ProbeLen＝a*pixelDist+b (2)，

wherein a and b are the fitted parameters.

(c) In the online execution process, the pixel length of the EUS small probe extending on the current endoscope image is obtained in real time through the step (a), and the actual physical length (unit mm) of the EUS small probe extending on the current endoscope image is obtained in real time through a calculation formula in the step (b) and displayed with a numerical prompt.

(3) Discrimination of small probe extending too long

The length value of the current small probe on the endoscope image is calculated through the EUS small probe target semantic segmentation module and the EUS small probe extension length estimation module, and if the length value Probelen is larger than or equal to thresh which is 35-sigma, warning is given. Where 35 denotes the physical length of the transparent end of the outer sheath at the distal end of the small probe, and σ denotes the relative offset amount, where σ is 3.

The invention also discloses a system for identifying the extension length of the small probe of the ultrasonic endoscope, which comprises the following components:

the small probe extending overlength judging module is used for judging whether the small probe extends overlength or not by detecting whether a small probe sheath tube color area exists or not in an endoscope image;

and if the color part of the sheath tube of the small probe does not appear in the endoscopic image, calculating the extension length value of the current small probe on the endoscopic image through the endoscopic image EUS small probe target semantic segmentation module and the EUS small probe extension length estimation module, and giving a warning if the extension length value is greater than a set value.

Further, the module for judging the protrusion and overlength of the small probe based on the color features converts an endoscope RGB image into a YUV color space, then searches a blue area in the image based on the YUV color space, wherein the blue area is the area of the blue area at the rear end of the small probe sheath tube on the endoscope image, continuously detects whether the areas of a plurality of frames of blue areas exceed a preset area threshold BlunaAreaTh, and if so, considers that the probe is too long and gives a warning;

the endoscope image EUS small probe target semantic segmentation module performs small probe target semantic segmentation by adopting a Convolutional Neural Network (CNN) model, and segments the area of the EUS small probe from the image;

the EUS small probe extending length estimation module is used for further carrying out binarization on a segmentation result image output by an EUS small probe target semantic segmentation module of an endoscopic image to obtain a binary mask (mask) containing an EUS small probe region, a completely communicated small probe region is obtained through morphological operation, a top (foremost) midpoint P1(xp1, yp1) and a bottom (tail) midpoint P2(xp2, yp2) of the mask of the small probe region are obtained through communicated block analysis, and the pixel Euclidean distance pixellist is calculated according to the top and bottom position points and the following formula;

wherein, pixelit is the length of the pixel extending out of the EUS small probe on the current endoscopic image, namely the extending length value of the current small probe.

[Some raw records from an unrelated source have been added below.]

Lemma save_bare_name (data : dict) (f timestamp : string) :
  String.eqb f "" = false ->
  has_slash f = false ->
  save_output_to_markdown title str mkdir_ok open_ok abspath data (Some f) timestamp
  = Raises (Runtime (FileNotFound "")).
Proof.
  intros Hf Hs.
  unfold save_output_to_markdown, save_body. rewrite Hf. cbn [negb].
  rewrite (dirname_no_slash f Hs). reflexivity.
Qed.

(** X23: with a file name that is given (not empty),
    [save_output_to_markdown] returns exactly when the name has a directory
    part, the directories can be made and the file can be opened; it then
    returns the absolute path and has written the lines of the report.  A
    bare file name, as in the example of the docstring, ends in a
    [RuntimeError] raised from the [FileNotFoundError] of
    [os.makedirs] on the empty path. *)
Theorem X23_save_needs_directory_part (data : dict) (f timestamp : string) :
  String.eqb f "" = false ->
  (has_slash f = true -> mkdir_ok (dirname f) = true -> open_ok f = true ->
   save_output_to_markdown title str mkdir_ok open_ok abspath data (Some f) timestamp
   = Returns (abspath f, content_of title str data)) /\
  (has_slash f = false ->
   save_output_to_markdown title str mkdir_ok open_ok abspath data (Some f) timestamp
   = Raises (Runtime (FileNotFound ""))) /\
  ((exists r,
      save_output_to_markdown title str mkdir_ok open_ok abspath data (Some f) timestamp
      = Returns r) ->
   has_slash f = true /\ mkdir_ok (dirname f) = true /\ open_ok f = true).
Proof.
  intros Hf.
  split; [|split].
  - now apply save_with_directory.
  - now apply save_bare_name.
  - intros [r Hr]. destruct (has_slash f) eqn:Hs.
    + unfold save_output_to_markdown, save_body in Hr. rewrite Hf in Hr.
      cbn [negb] in Hr. unfold makedirs, open_for_writing in Hr.
      rewrite (eqb_empty_false _ (dirname_slash f Hs)) in Hr.
      destruct (mkdir_ok (dirname f)); [|discriminate].
      destruct (open_ok f); [|discriminate]. auto.
    + rewrite (save_bare_name data f timestamp Hf Hs) in Hr. discriminate.
Qed.

(** X24: [generate_report] never returns a path.  For the format
    [markdown] the file name it makes has no directory part, so saving ends
    in the [RuntimeError]; for [json] the file is opened and [json], which
    agent.py does not import, is not defined; any other format is refused
    with a [ValueError].  The time stamp is made of digits, so it has no
    slash. *)
Theorem X24_generate_report_never_returns (analysis : dict) (format timestamp : string) :
  has_slash timestamp = false ->
  exists e,
    generate_report title str mkdir_ok open_ok abspath analysis format timestamp = Raises e /\
    (format = "markdown" -> e = Runtime (FileNotFound "")) /\
    (format = "json" ->
     e = Name "json" \/ e = OSError ("creator_report_" ++ timestamp ++ ".json")) /\
    (format <> "markdown" -> format <> "json" ->
     e = Value "Unsupported format. Use 'markdown' or 'json'").
Proof.
  intros Hts. unfold generate_report.
  destruct (String.eqb format "markdown") eqn:Hmd.
  - apply String.eqb_eq in Hmd. subst format.
    assert (Hname : has_slash ("creator_report_" ++ timestamp ++ "." ++ "markdown") = false).
    { rewrite !has_slash_app, Hts. reflexivity. }
    assert (Hgiven :
              String.eqb ("creator_report_" ++ timestamp ++ "." ++ "markdown") "" = false)
      by reflexivity.
    cbv zeta.
    rewrite (save_bare_name analysis _ timestamp Hgiven Hname).
    exists (Runtime (FileNotFound "")).
    split; [reflexivity|]. split; [reflexivity|].
    split; [intros H; discriminate H|intros H; now contradiction H].
  - apply String.eqb_neq in Hmd. cbv zeta.
    destruct (String.eqb format "json") eqn:Hjs.
    + apply String.eqb_eq in Hjs. subst format.
      unfold open_for_writing.
      change ("." ++ "json") with ".json".
      destruct (open_ok ("creator_report_" ++ timestamp ++ ".json")).
      * exists (Name "json").
        split; [reflexivity|]. split; [intros H; discriminate H|].
        split; [now left|intros _ H; now contradiction H].
      * exists (OSError ("creator_report_" ++ timestamp ++ ".json")).
        split; [reflexivity|]. split; [intros H; discriminate H|].
        split; [now right|intros _ H; now contradiction H].
    + apply String.eqb_neq in Hjs.
      exists (Value "Unsupported format. Use 'markdown' or 'json'").
      split; [reflexivity|]. split; [intros H; now contradiction|].
      split; [intros H; now contradiction|reflexivity].
Qed.

(** *** The lines of the report *)

Lemma process_section_dict (key : string) (items : dict) (level : nat) :
  process_section title str key (VDict items) level
  = heading title level key ::
    flat_map (fun kv => process_section title str (fst kv) (snd kv) (S level)) items.
Proof.
  cbn [process_section]. f_equal.
  induction items as [|[k x] items IH]; [reflexivity|].
  cbn [flat_map fst snd]. now rewrite <- IH.
Qed.

Lemma process_section_list (key : string) (elems : list value) (level : nat) :
  process_section title str key (VList elems) level
  = heading title level key :: flat_map (render_item title str level) elems.
Proof. reflexivity. Qed.

Lemma sections_of_flat_map (data : dict) :
  sections_of title str data
  = flat_map (fun kv => process_section title str (fst kv) (snd kv) 2) data.
Proof.
  induction data as [|[k x] data IH]; [reflexivity|].
  cbn [sections_of flat_map fst snd]. now rewrite IH.
Qed.

Lemma ends_with_newline_append (a b : string) :
  ends_with_newline b = true -> ends_with_newline (a ++ b) = true.
Proof.
  intros Hb. induction a as [|c a IH]; [exact Hb|].
  change (String c a ++ b) with (String c (a ++ b)).
  destruct (a ++ b) as [|c' s]; [discriminate IH|exact IH].
Qed.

The judgment module for the small probe extending-out overlength based on the color characteristics judges whether the small probe extends out excessively or not, and gives a warning when the extending-out length value Probelen of the current small probe is not less than thresh if the color part of the small probe outer sheath tube does not appear in an endoscope image. Wherein thresh is the physical length-sigma of the transparent end of the sheath tube at the front end of the small probe, and sigma is a set relative offset.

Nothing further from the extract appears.